1.1 These General Terms of Sale (the “General Terms”) apply to all sales of products by STARCO (also sometimes referred to as “We” or “Us”) to the buyer (“You”).
1.2 In the General Terms, STARCO means such member of the STARCO group of companies as is identified as the seller in the Sales Agreement (as defined in Article 2.1).
2. Sales Agreement
2.1 The sale of a product by Us to You is governed exclusively by (i) the relevant written quotation (if any) or order acceptance, (ii) any relevant separate written supplier agreement(s) between us, and (iii) the General Terms (the “Sales Agreement”).
2.2 If there is a conflict or inconsistency between the documents in sub-clauses (i) through (iii) in Article 2.1, the document(s) in an earlier sub-clause shall prevail over the document(s) in a later subclause to the extent of the conflict or inconsistency.
2.3 The Sales Agreement is the entire agreement between us and supersedes any and all prior agreements, understandings, arrangements, and statements (oral or written, express or implied) relating to the sale of the product.
2.4 We both agree that in entering the Sales Agreement we do not rely on, and shall have no rights or remedies in respect of, any representation, warranty or other statement (oral or written, express or implied) that is not set out in the Sales Agreement, it being understood that nothing shall limit or exclude Our liability for fraud or fraudulent misrepresentation.
2.5 Any terms and conditions that You may purport to apply under an order or other document and that are not agreed to by Us in writing will not be binding on Us.
2.6 Any addition to or modification of the Sales Agreement must be agreed to by both of us in writing to be binding.

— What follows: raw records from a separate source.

(** * ESP32-ModbusDevice: a shallow embedding of the transaction core

    The development follows the C++ sources of the library:
    - [ModbusTypes.h]          error codes and protocol limits,
    - [ModbusRegistry.cpp]     the address -> device map,
    - [ModbusDevice.cpp]       constructor, bus mutex, synchronous
                               transactions, callbacks, lifecycle phase,
    - [QueuedModbusDevice.cpp] the queued (asynchronous) variant.

    Integers of the program are [Z] with the wrap-around written out where
    the program can reach it.  A FreeRTOS handle is modelled by whether it
    is non-null ([true]) or [nullptr] ([false]); what another task does to a
    lock, and what the transport answers, is an explicit argument of the
    operation that asks (an oracle), so that every theorem quantifies over
    all of these answers.  Log macros have no state and are left out. *)

From Stdlib Require Import ZArith Bool List Lia Ascii.
From stdpp Require Import base option list gmap.

Local Open Scope Z_scope.

(** ** ModbusTypes.h *)

Definition MODBUS_MAX_READ_SIZE : Z := 252.
Definition MODBUS_MAX_SLAVE_ADDRESS : Z := 247.
Definition MODBUS_MAX_REGISTER_COUNT : Z := 125.
Definition MODBUS_MAX_WRITE_REGISTER_COUNT : Z := 123.
Definition MODBUS_MAX_COIL_COUNT : Z := 2000.
Definition MODBUS_MAX_WRITE_COIL_COUNT : Z := 1968.
Definition MODBUS_MUTEX_TIMEOUT_MS : Z := 2000.
Definition MODBUS_LEGACY_MUTEX_TIMEOUT_MS : Z := 1000.

Inductive ModbusError : Type :=
| SUCCESS
| ILLEGAL_FUNCTION
| ILLEGAL_DATA_ADDRESS
| ILLEGAL_DATA_VALUE
| SLAVE_DEVICE_FAILURE
| TIMEOUT
| CRC_ERROR
| INVALID_RESPONSE
| QUEUE_FULL
| NOT_INITIALIZED
| COMMUNICATION_ERROR
| INVALID_PARAMETER
| RESOURCE_ERROR
| NULL_POINTER
| NOT_SUPPORTED
| MUTEX_ERROR
| INVALID_DATA_LENGTH
| DEVICE_NOT_FOUND
| RESOURCE_CREATION_FAILED
| INVALID_ADDRESS.

#[global] Instance ModbusError_eq_dec : EqDecision ModbusError.
Proof. solve_decision. Defined.

(** [common::Result<T, ModbusError>]: a value or one error code. *)
Inductive ModbusResult (T : Type) : Type :=
| Ok (value : T)
| Err (error : ModbusError).
Arguments Ok {T} value.
Arguments Err {T} error.

Definition isOk {T} (r : ModbusResult T) : bool :=
  match r with Ok _ => true | Err _ => false end.

(** The error codes of the transport library that [mapError] names; any
    other code is [OTHER_ERROR] and takes the [default] branch. *)
Inductive esp32Modbus_Error : Type :=
| E_SUCCESS
| E_TIMEOUT
| E_CRC_ERROR
| E_INVALID_RESPONSE
| E_QUEUE_FULL
| E_MEMORY_ALLOCATION_FAILED
| E_ILLEGAL_FUNCTION
| E_ILLEGAL_DATA_ADDRESS
| E_ILLEGAL_DATA_VALUE
| E_SERVER_DEVICE_FAILURE
| E_INVALID_SLAVE
| E_INVALID_FUNCTION
| E_INVALID_PARAMETER
| E_COMM_ERROR
| OTHER_ERROR (code : Z).

Inductive esp_err_t : Type := ESP_OK | ESP_FAIL | ESP_ERR_NO_MEM | ESP_ERR_TIMEOUT.

#[global] Instance esp_err_t_eq_dec : EqDecision esp_err_t.
Proof. solve_decision. Defined.

(** Request priority of the transport; it is passed through unchanged. *)
Inductive ModbusPriority : Type := EMERGENCY | SENSOR | RELAY | STATUS.

(** Function codes, as the [switch] of [sendRequestWithPriority] spells
    them; [handleData] names the four write codes through the transport's
    enumeration. *)
Definition FC_READ_COILS : Z := 0x01.
Definition FC_READ_DISCRETE_INPUTS : Z := 0x02.
Definition FC_READ_HOLD_REGISTER : Z := 0x03.
Definition FC_READ_INPUT_REGISTER : Z := 0x04.
Definition FC_WRITE_COIL : Z := 0x05.
Definition FC_WRITE_HOLD_REGISTER : Z := 0x06.
Definition FC_WRITE_MULT_COILS : Z := 0x0F.
Definition FC_WRITE_MULT_REGISTERS : Z := 0x10.

(** [uint32_t] counters: [x++] wraps at 2^32. *)
Definition incr32 (x : Z) : Z := (x + 1) mod 2 ^ 32.

(** ** ModbusDevice.h: the device object *)

Inductive InitPhase : Type := UNINITIALIZED | CONFIGURING | READY | ERROR.

#[global] Instance InitPhase_eq_dec : EqDecision InitPhase.
Proof. solve_decision. Defined.

(** [struct SyncContext].  [semaphore] is [None] for a null handle and
    [Some tok] for a binary semaphore, [tok] telling whether it has been
    given and not yet taken. *)
Record SyncContext : Type := mkSyncContext {
  responseData : list Z;
  responseReceived : bool;
  errorOccurred : bool;
  error : ModbusError;
  semaphore : option bool
}.

(** [QueuedModbusDevice::ModbusPacket].  [pdata] holds the bytes that were
    copied into the packet's buffer; the rest of the 252-byte array is not
    written by the code and is not modelled. *)
Record ModbusPacket : Type := mkModbusPacket {
  functionCode : Z;
  paddress : Z;
  pdata : list Z;
  plength : Z;
  timestamp : Z
}.

(** A FreeRTOS queue created by [xQueueCreate(queueDepth, ...)]. *)
Record Queue : Type := mkQueue {
  capacity : nat;
  items : list ModbusPacket
}.

(** The members [QueuedModbusDevice] adds to the base class; [queue] is
    [None] for a null handle. *)
Record QueuedPart : Type := mkQueuedPart {
  queue : option Queue;
  asyncMode : bool
}.

(** The dynamic type of the object decides which override of the virtual
    [handleModbusResponse] runs. *)
Inductive DeviceClass : Type :=
| BaseDevice
| SimpleDevice
| QueuedDevice (q : QueuedPart).

(** A non-owning [ModbusDevice*]; [nullptr] is [0]. *)
Definition nullptr : Z := 0.

Record Device : Type := mkDevice {
  serverAddress : Z;
  initPhase : InitPhase;
  lastError : ModbusError;
  totalRequests : Z;
  successfulRequests : Z;
  timeouts : Z;
  crcErrors : Z;
  syncContext : option SyncContext;
  syncMutex : bool;
  eventGroup : option nat;
  readyBit : Z;
  errorBit : Z;
  dclass : DeviceClass
}.

Definition set_serverAddress (v : Z) (d : Device) : Device :=
  mkDevice v (initPhase d) (lastError d) (totalRequests d) (successfulRequests d)
    (timeouts d) (crcErrors d) (syncContext d) (syncMutex d) (eventGroup d)
    (readyBit d) (errorBit d) (dclass d).

Definition set_initPhase (v : InitPhase) (d : Device) : Device :=
  mkDevice (serverAddress d) v (lastError d) (totalRequests d) (successfulRequests d)
    (timeouts d) (crcErrors d) (syncContext d) (syncMutex d) (eventGroup d)
    (readyBit d) (errorBit d) (dclass d).

Definition set_lastError (v : ModbusError) (d : Device) : Device :=
  mkDevice (serverAddress d) (initPhase d) v (totalRequests d) (successfulRequests d)
    (timeouts d) (crcErrors d) (syncContext d) (syncMutex d) (eventGroup d)
    (readyBit d) (errorBit d) (dclass d).

Definition set_totalRequests (v : Z) (d : Device) : Device :=
  mkDevice (serverAddress d) (initPhase d) (lastError d) v (successfulRequests d)
    (timeouts d) (crcErrors d) (syncContext d) (syncMutex d) (eventGroup d)
    (readyBit d) (errorBit d) (dclass d).

Definition set_successfulRequests (v : Z) (d : Device) : Device :=
  mkDevice (serverAddress d) (initPhase d) (lastError d) (totalRequests d) v
    (timeouts d) (crcErrors d) (syncContext d) (syncMutex d) (eventGroup d)
    (readyBit d) (errorBit d) (dclass d).

Definition set_timeouts (v : Z) (d : Device) : Device :=
  mkDevice (serverAddress d) (initPhase d) (lastError d) (totalRequests d)
    (successfulRequests d) v (crcErrors d) (syncContext d) (syncMutex d)
    (eventGroup d) (readyBit d) (errorBit d) (dclass d).

Definition set_crcErrors (v : Z) (d : Device) : Device :=
  mkDevice (serverAddress d) (initPhase d) (lastError d) (totalRequests d)
    (successfulRequests d) (timeouts d) v (syncContext d) (syncMutex d)
    (eventGroup d) (readyBit d) (errorBit d) (dclass d).

Definition set_syncContext (v : option SyncContext) (d : Device) : Device :=
  mkDevice (serverAddress d) (initPhase d) (lastError d) (totalRequests d)
    (successfulRequests d) (timeouts d) (crcErrors d) v (syncMutex d)
    (eventGroup d) (readyBit d) (errorBit d) (dclass d).

Definition set_syncMutex (v : bool) (d : Device) : Device :=
  mkDevice (serverAddress d) (initPhase d) (lastError d) (totalRequests d)
    (successfulRequests d) (timeouts d) (crcErrors d) (syncContext d) v
    (eventGroup d) (readyBit d) (errorBit d) (dclass d).

Definition set_eventGroup (g : option nat) (ready err : Z) (d : Device) : Device :=
  mkDevice (serverAddress d) (initPhase d) (lastError d) (totalRequests d)
    (successfulRequests d) (timeouts d) (crcErrors d) (syncContext d) (syncMutex d)
    g ready err (dclass d).

Definition set_dclass (v : DeviceClass) (d : Device) : Device :=
  mkDevice (serverAddress d) (initPhase d) (lastError d) (totalRequests d)
    (successfulRequests d) (timeouts d) (crcErrors d) (syncContext d) (syncMutex d)
    (eventGroup d) (readyBit d) (errorBit d) v.

(** [ModbusDevice::ModbusDevice(uint8_t serverAddr)], with the member
    initialisers of the header. *)
Definition ModbusDevice_new (cls : DeviceClass) (serverAddr : Z) : Device :=
  let d := mkDevice serverAddr UNINITIALIZED SUCCESS 0 0 0 0 None false None 0 0 cls in
  if (serverAddr =? 0) || (serverAddr >? MODBUS_MAX_SLAVE_ADDRESS)
  then set_serverAddress 1 d
  else d.

(** [getServerAddress()] *)
Definition getServerAddress (d : Device) : Z := serverAddress d.

(** [getInitPhase()], [getLastError()] *)
Definition getInitPhase (d : Device) : InitPhase := initPhase d.
Definition getLastError (d : Device) : ModbusError := lastError d.

(** ** ModbusRegistry.cpp *)

Module ModbusRegistry.

(** [deviceMap_] is the [std::unordered_map<uint8_t, ModbusDevice*>];
    [mutex_], [busMutex_] and [modbusRTU_] tell whether the handle or
    pointer is non-null. *)
Record t : Type := mk {
  deviceMap_ : gmap Z Z;
  mutex_ : bool;
  busMutex_ : bool;
  modbusRTU_ : bool
}.

Definition set_deviceMap (m : gmap Z Z) (r : t) : t :=
  mk m (mutex_ r) (busMutex_ r) (modbusRTU_ r).

Definition set_modbusRTU (v : bool) (r : t) : t :=
  mk (deviceMap_ r) (mutex_ r) (busMutex_ r) v.

(** The constructor: both mutexes are created, and the first is deleted
    again when the second cannot be. *)
Definition new (create_mutex create_bus : bool) : t :=
  if negb create_mutex then mk ∅ false false false
  else if negb create_bus then mk ∅ false false false
  else mk ∅ true true false.

(** In every operation [lock] is the answer of the map mutex: whether
    [MutexGuard::hasLock()] holds, or [xSemaphoreTake(mutex_, 10 ms)]
    returned [pdTRUE]. *)
Definition setModbusRTU (lock : bool) (rtu : bool) (r : t) : t :=
  if negb (mutex_ r) then r
  else if lock then set_modbusRTU rtu r else r.

Definition getModbusRTU (r : t) : bool := modbusRTU_ r.

Definition registerDevice (lock : bool) (address device : Z) (r : t) : bool * t :=
  if (device =? nullptr) || (address =? 0) || (address >? 247) then (false, r)
  else if negb (mutex_ r) then (false, r)
  else if negb lock then (false, r)
  else (true, set_deviceMap (<[address := device]> (deviceMap_ r)) r).

Definition unregisterDevice (lock : bool) (address : Z) (r : t) : bool * t :=
  if negb (mutex_ r) then (false, r)
  else if negb lock then (false, r)
  else match deviceMap_ r !! address with
       | Some _ => (true, set_deviceMap (delete address (deviceMap_ r)) r)
       | None => (false, r)
       end.

Definition getDevice (lock : bool) (address : Z) (r : t) : Z :=
  if negb (mutex_ r) then nullptr
  else if lock then
    match deviceMap_ r !! address with
    | Some device => device
    | None => nullptr
    end
  else nullptr.

Definition hasDevice (lock : bool) (address : Z) (r : t) : bool :=
  negb (getDevice lock address r =? nullptr).

Definition getDeviceCount (lock : bool) (r : t) : Z :=
  if negb (mutex_ r) then 0
  else if lock then Z.of_nat (size (deviceMap_ r)) else 0.

Definition getBusMutex (r : t) : bool := busMutex_ r.

(** What the public operations keep true of the map: every key is a
    Modbus slave address and no entry is a null pointer. *)
Definition wf (r : t) : Prop :=
  ∀ a d, deviceMap_ r !! a = Some d → 1 <= a <= 247 ∧ d ≠ nullptr.

(** The registries a program can build: the constructor, then any public
    operation, on any [uint8_t] address, with any answer of the map
    mutex. *)
Inductive reachable : t → Prop :=
| reach_new c1 c2 : reachable (new c1 c2)
| reach_rtu lock rtu r : reachable r → reachable (setModbusRTU lock rtu r)
| reach_register lock a d r :
    0 <= a <= 255 → reachable r → reachable (snd (registerDevice lock a d r))
| reach_unregister lock a r :
    0 <= a <= 255 → reachable r → reachable (snd (unregisterDevice lock a r)).

(** Without the map mutex nothing can be registered. *)
Definition guarded (r : t) : Prop := mutex_ r = false → deviceMap_ r = ∅.

(** A registry with the transport set and device [1000] at address 1. *)
Definition registry_one : t :=
  snd (registerDevice true 1 1000 (setModbusRTU true true (new true true))).

End ModbusRegistry.

(** ** The world of one device

    A transaction of a device reads and writes the device object itself
    ([this]), the registry singleton, the static [modbusMutex] pointer of
    the class, and the event groups of FreeRTOS.  [busHeld] tells whether
    the calling task holds the bus mutex; [trace] lists, oldest first, what
    reached the bus mutex and the transport.  [queueFullCalls] counts the
    calls of the [onQueueFull] hook. *)

Inductive Request : Type :=
| ReqReadHoldingRegisters (server addr count : Z) (priority : ModbusPriority)
| ReqReadInputRegisters (server addr count : Z) (priority : ModbusPriority)
| ReqReadCoils (server addr count : Z) (priority : ModbusPriority)
| ReqReadDiscreteInputs (server addr count : Z) (priority : ModbusPriority)
| ReqWriteSingleHoldingRegister (server addr value : Z) (priority : ModbusPriority)
| ReqWriteMultHoldingRegisters (server addr count : Z) (byteData : list Z)
    (priority : ModbusPriority)
| ReqWriteSingleCoil (server addr : Z) (value : bool) (priority : ModbusPriority)
| ReqWriteMultipleCoils (server addr count : Z) (boolData : list bool)
    (priority : ModbusPriority).
(** * parallel_quick_sort_stack.hpp: a verified shallow embedding

    The header defines a mutex-guarded stack ([ConcurrentStack]), a sorting
    session ([sorter]) that owns the stack, a vector of worker threads, a
    thread cap and a stop flag, and the entry point [parallel_quick_sort].

    The embedding follows the code function by function.  The session and the
    promise/future shared states live in an explicit [world] that every
    operation threads through; a C++ exception is the [Throws] outcome; the
    polling loops take fuel.  [do_sort] and its helpers are the code as one
    thread runs it alone, [sort_thread_iteration] is one turn of a worker's
    loop, and the functions [..._among] let the other threads of the session
    step in between the accesses to the shared state. *)

From Stdlib Require Import ZArith Lia Sorted String.
From stdpp Require Import base list.

(** ** Exceptions and outcomes *)

(** [struct EmptyStack : std::exception]; [future_error] stands for the
    [std::future_error] that [promise::set_value] raises on a promise that is
    already satisfied. *)
Inductive exception : Type :=
  | EmptyStack
  | future_error.

Definition what (e : exception) : string :=
  match e with
  | EmptyStack => "empty stack!"
  | future_error => "std::future_error"
  end.

(** What a call does: it returns a value, leaves by an exception, or is still
    running when the fuel is spent. *)
Inductive outcome (A : Type) : Type :=
  | Returns (a : A)
  | Throws (e : exception)
  | OutOfFuel.

Arguments Returns {A} a.
Arguments Throws {A} e.
Arguments OutOfFuel {A}.

Definition bind {A B : Type} (m : outcome A) (k : A -> outcome B) : outcome B :=
  match m with
  | Returns a => k a
  | Throws e => Throws e
  | OutOfFuel => OutOfFuel
  end.

Notation "'let*' p := m 'in' k" := (bind m (fun x => let 'p := x in k))
  (at level 10, p pattern, m at level 100, k at level 200).

(** ** ConcurrentStack

    [std::stack<T> s_] with the top at the head of the list.  Every member
    function holds the mutex for its whole body, so each is one atomic step on
    the contents.  A [std::shared_ptr<T>] is an [option]: [None] is the null
    pointer. *)
Module ConcurrentStack.
Section Stack.
Context {A : Type}.

Definition t : Type := list A.

Definition new : t := [].

Definition push (n : A) (s : t) : t := n :: s.

Definition empty (s : t) : bool :=
  match s with
  | [] => true
  | _ :: _ => false
  end.

(** [std::shared_ptr<T> pop()] *)
Definition pop (s : t) : outcome (option A * t) :=
  match s with
  | [] => Throws EmptyStack
  | top :: rest => Returns (Some top, rest)
  end.

(** [void pop(T& res)]: the returned value is what [res] holds afterwards. *)
Definition pop_ref (s : t) : outcome (A * t) :=
  match s with
  | [] => Throws EmptyStack
  | top :: rest => Returns (top, rest)
  end.
End Stack.
Arguments t : clear implicits.
End ConcurrentStack.

(** ** Thread cap

    [std::thread::hardware_concurrency()] returns an [unsigned]; the
    subtraction in the constructor is done in [unsigned] arithmetic. *)
Definition unsigned_bits : Z := 32.
Definition UINT_MAX : Z := (2 ^ unsigned_bits - 1)%Z.
Definition to_unsigned (z : Z) : Z := (z mod 2 ^ unsigned_bits)%Z.

(** ** What the templates are instantiated with

    [ltb] is [operator<] on the element type.  [std_partition pred v] is
    [std::partition(v.begin(), v.end(), pred)] on a [std::list]: the call
    rearranges the range and returns the partition point [it]; the pair is
    ([begin, it), [it, end)) afterwards. *)
Class Env (T : Type) : Type := mk_env
  { ltb : T -> T -> bool;
    std_partition : (T -> bool) -> list T -> list T * list T }.

Section Sorter.
Context {T : Type} {E : Env T}.

(** What the C++ standard promises of [std::partition]: the range is
    rearranged (nothing added or lost), every element before the returned
    iterator satisfies the predicate and none from it on does.  The relative
    order inside the two groups is left open. *)
Definition partition_contract : Prop :=
  forall (pred : T -> bool) (v : list T),
    Permutation v ((std_partition pred v).1 ++ (std_partition pred v).2)
    /\ Forall (fun x => pred x = true) (std_partition pred v).1
    /\ Forall (fun x => pred x = false) (std_partition pred v).2.

(** [operator<] never holds both ways round; every strict order has this. *)
Definition asymmetric : Prop :=
  forall a b : T, ltb a b = true -> ltb b a = false.

(** [a] may stand right before [b] in the output: [!(b < a)]. *)
Definition in_order (a b : T) : Prop := ltb b a = false.

(** [!(b < a)] for all adjacent output elements [(a, b)]. *)
Definition non_decreasing (r : list T) : Prop :=
  forall (pre post : list T) (a b : T),
    r = pre ++ a :: b :: post -> ltb b a = false.

(** *** Promises and futures

    The shared state of a [std::promise]/[std::future] pair is a cell of the
    world's [shared] list; the promise and its future are both the index of
    that cell. *)
Inductive shared_state : Type :=
  | NotReady
  | Ready (value : list T)
  | Retrieved.

Record chunk_to_sort : Type := mk_chunk
  { data : list T;
    promise : nat }.

(** [struct sorter]: [threads] is [threads.size()]. *)
Record sorter : Type := mk_sorter
  { chunks : ConcurrentStack.t chunk_to_sort;
    threads : nat;
    max_thread_count : Z;
    end_of_data : bool }.

Record world : Type := mk_world
  { session : sorter;
    shared : list shared_state }.

(** [sorter()] *)
Definition sorter_ctor (hardware_concurrency : Z) : sorter :=
  {| chunks := ConcurrentStack.new;
     threads := 0%nat;
     max_thread_count := to_unsigned (hardware_concurrency - 1);
     end_of_data := false |}.

(** [~sorter()]: sets the flag and joins; joined workers have left their
    loop, the vector keeps its handles. *)
Definition sorter_dtor (s : sorter) : sorter :=
  {| chunks := chunks s;
     threads := threads s;
     max_thread_count := max_thread_count s;
     end_of_data := true |}.

Definition with_session (f : sorter -> sorter) (w : world) : world :=
  {| session := f (session w); shared := shared w |}.

Definition set_chunks (cs : ConcurrentStack.t chunk_to_sort) (s : sorter) : sorter :=
  {| chunks := cs;
     threads := threads s;
     max_thread_count := max_thread_count s;
     end_of_data := end_of_data s |}.

(** [chunks.push(std::move(low))] *)
Definition push_chunk (c : chunk_to_sort) (w : world) : world :=
  with_session (fun s => set_chunks (ConcurrentStack.push c (chunks s)) s) w.

(** [threads.emplace_back(&sorter<T>::sort_thread, this)]: the vector grows
    by one.  What the new thread then does is no part of this step; its
    turns are [sort_thread_iteration], let in by the functions [..._among]. *)
Definition emplace_thread (s : sorter) : sorter :=
  {| chunks := chunks s;
     threads := S (threads s);
     max_thread_count := max_thread_count s;
     end_of_data := end_of_data s |}.

(** Lines 106-108: spawn one worker if the vector is below the cap, as one
    thread does it while no other touches the vector. *)
Definition maybe_spawn (s : sorter) : sorter :=
  if (Z.of_nat (threads s) <? max_thread_count s)%Z
  then emplace_thread s
  else s.

(** A default-constructed [std::promise] with a fresh shared state. *)
Definition new_promise (w : world) : nat * world :=
  (length (shared w),
   {| session := session w; shared := shared w ++ [NotReady] |}).

(** [l.wait_for(std::chrono::seconds(0)) == std::future_status::ready] *)
Definition is_ready (l : nat) (w : world) : bool :=
  match shared w !! l with
  | Some (Ready _) => true
  | _ => false
  end.

(** [promise.set_value(r)] *)
Definition set_value (p : nat) (r : list T) (w : world) : outcome (unit * world) :=
  match shared w !! p with
  | Some NotReady =>
      Returns (tt, {| session := session w; shared := <[p := Ready r]> (shared w) |})
  | _ => Throws future_error
  end.

(** [l.get()]: moves the value out of the shared state.  It is called only
    after the polling loop has seen the future ready; on a state that is not
    ready it would block, which is [OutOfFuel] here. *)
Definition future_get (l : nat) (w : world) : outcome (list T * world) :=
  match shared w !! l with
  | Some (Ready r) =>
      Returns (r, {| session := session w; shared := <[l := Retrieved]> (shared w) |})
  | _ => OutOfFuel
  end.

(** [res.splice(res.end(), r)] and [res.splice(res.begin(), r)]: the nodes
    of [r] are relinked into [res]; [r] is left empty. *)
Definition splice_end (res r : list T) : list T := res ++ r.
Definition splice_begin (res r : list T) : list T := r ++ res.

(** Lines 97-108 of [do_sort], for a non-empty [v = firstVal :: v1]: take
    the pivot, partition, package and push the low chunk, maybe spawn.
    Returns [res], what is left of [v], the future [l] and the new world. *)
Definition dispatch_low (firstVal : T) (v1 : list T) (w : world)
  : list T * list T * nat * world :=
  let res := [firstVal] in
  let parts := std_partition (fun val => ltb val firstVal) v1 in
  let '(l, w1) := new_promise w in
  let low := {| data := parts.1; promise := l |} in
  let w2 := push_chunk low w1 in
  (res, parts.2, l, with_session maybe_spawn w2).

Fixpoint do_sort (fuel : nat) (v : list T) (w : world) {struct fuel}
  : outcome (list T * world) :=
  match fuel with
  | O => OutOfFuel
  | S fuel' =>
      match v with
      | [] => Returns (v, w)
      | firstVal :: v1 =>
          let '(res, v2, l, w3) := dispatch_low firstVal v1 w in
          let* (r, w4) := do_sort fuel' v2 w3 in
          let res := splice_end res r in
          let* (_, w5) := wait_ready fuel' l w4 in
          let* (low_sorted, w6) := future_get l w5 in
          Returns (splice_begin res low_sorted, w6)
      end
  end

(** [try_sort_chunk()] *)
with try_sort_chunk (fuel : nat) (w : world) {struct fuel} : outcome (unit * world) :=
  match fuel with
  | O => OutOfFuel
  | S fuel' =>
      let* (chunk, rest) := ConcurrentStack.pop (chunks (session w)) in
      let w1 := with_session (set_chunks rest) w in
      match chunk with
      | Some c => sort_chunk fuel' c w1
      | None => Returns (tt, w1)
      end
  end

(** [sort_chunk(chunk)] *)
with sort_chunk (fuel : nat) (chunk : chunk_to_sort) (w : world) {struct fuel}
  : outcome (unit * world) :=
  match fuel with
  | O => OutOfFuel
  | S fuel' =>
      let* (r, w1) := do_sort fuel' (data chunk) w in
      set_value (promise chunk) r w1
  end

(** Lines 111-113: [while (l.wait_for(0) != ready) try_sort_chunk();] *)
with wait_ready (fuel : nat) (l : nat) (w : world) {struct fuel} : outcome (unit * world) :=
  match fuel with
  | O => OutOfFuel
  | S fuel' =>
      if is_ready l w then Returns (tt, w)
      else
        let* (_, w1) := try_sort_chunk fuel' w in
        wait_ready fuel' l w1
  end.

3.1 We retain all ownership and intellectual property rights in any quotations, illustrations, drawings, specifications and other documentation that We provide to You.
3.2 You agree not to use any such documentation for any unauthorized purpose without Our prior written permission in each case.
3.3 You agree not to disclose any such documentation that is not publicly available to any third party without Our prior written permission in each case.
3.4 You agree not to copy any such documentation without Our prior written permission in each case and to return it and any copies of it to Us immediately upon Our request.
4.1 We guarantee that Our products comply with the requirements of the relevant European Union legislation in force on the Target Delivery Date (as defined in Article 9.3).
4.2 Except as provided in Article 4.1 or otherwise stated in the Sales Agreement, We make no guarantee (express or implied) and are not responsible for ensuring that Our products comply with any legislative or other requirements.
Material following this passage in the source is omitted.